Trade agreements take time. If the president is to get anything completed, he needs to start right away.
How to respond? Well, first, I have a confession -- I did have a lovely time in Paris.
That said, now that I'm back in the austere bleakness that is November in New England, I'll stand by my prediction. This is for a few reasons. First, to push back on Phil a bit, I wouldn't characterize Obama's free trade challenges in the first term so easily. As someone who was pretty critical of the president on trade matters, I would nevertheless acknowledge that he was facing gale-force winds on this topic during his first term. In retrospect, if I had told Phil that the global economy would face the worst economic crisis since the Great Depression and yet the United States would not resort to rank protectionism, I think he'd be moderately pleased. Now, this wasn't entirely due to Obama, but still, I think he could have made things a lot worse... but didn't.
To be fair, I think Phil's point was intended to be a bit narrower -- namely, that it was easy for Obama to push ratification of Budh-negotiated FTAs but hard to negotiate his own. But surely, one of the reasons that Democrats were not particularly keen on those FTAs is because Bush negotiated them, yes? If a Democratic president claims ownership of an FTA, I'd bet he's gonna get more party support in Congress. Also, a side note: I'm dubious that traditional Democratic Party objections would block either the TPP or a Europe deal.

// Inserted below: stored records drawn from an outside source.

(* ===== verification/_CoqProject ===== *)
-Q . S2P
Prelude.v
Wire.v
GaleMap.v
GaleTime.v
Debug.v
ClientId.v
LinkState.v
Input.v
Output.v
Session.v
Protocol.v
Attach.v
Server.v
Api.v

Finally, in his post, Phil actually lays out the logic of why I think these deals will go forward:
The problem is that U.S. trading partners will not be infinitely patient in awaiting the conclusion of the deals under discussion. From a broader foreign policy perspective, the TPP is absolutely central to the administration's pivot to Asia. Europeans are eagerly backing the idea of an FTA as one of the few positive signals they might send to investors amidst the still-looming euro zone crisis. There will be serious foreign policy consequences if the president fools us thrice on support for trade.
Phil is right -- and it's precisely this reason that makes me think that Obama will make more forwrd progress on this in his second term. For most of the postwar era, the United States could act as a veto player. If it didn't get what it wanted in the GATT/WTO or some regional agreement, well, progress was halted. One way the world has changed is that even if the United States calls a time-out, the rest of the world won't. That kind of logic can compel even reluctant traders into agreeing to deals once they recognize that the status quo is even worse -- a logic that Lloyd Gruber spelled out in his excellent, underrated book Ruling the World.
Now I'm not quite Nate Silver-like in my confidence about the next term, but I do hereby offer a challenge to Phil: I'm willing to bet that at least two out of the following four things will happen during Obama's second term:
1) A Trans-Pacific Partnership that is ratified by Congress;
2) Bilateral investment treaties with India and China;
3) A transatlantic integration agreement;
4) A new services deal within the auspices of the WTO.
If Obama comes up short, I hereby offer to treat Phil to an expensive dinner at a DC restaurant of his choosing, because clearly Washington remains dysfunctional. If I'm right, however, Phil has to buy me dinner in New York, that most globalized of American cities.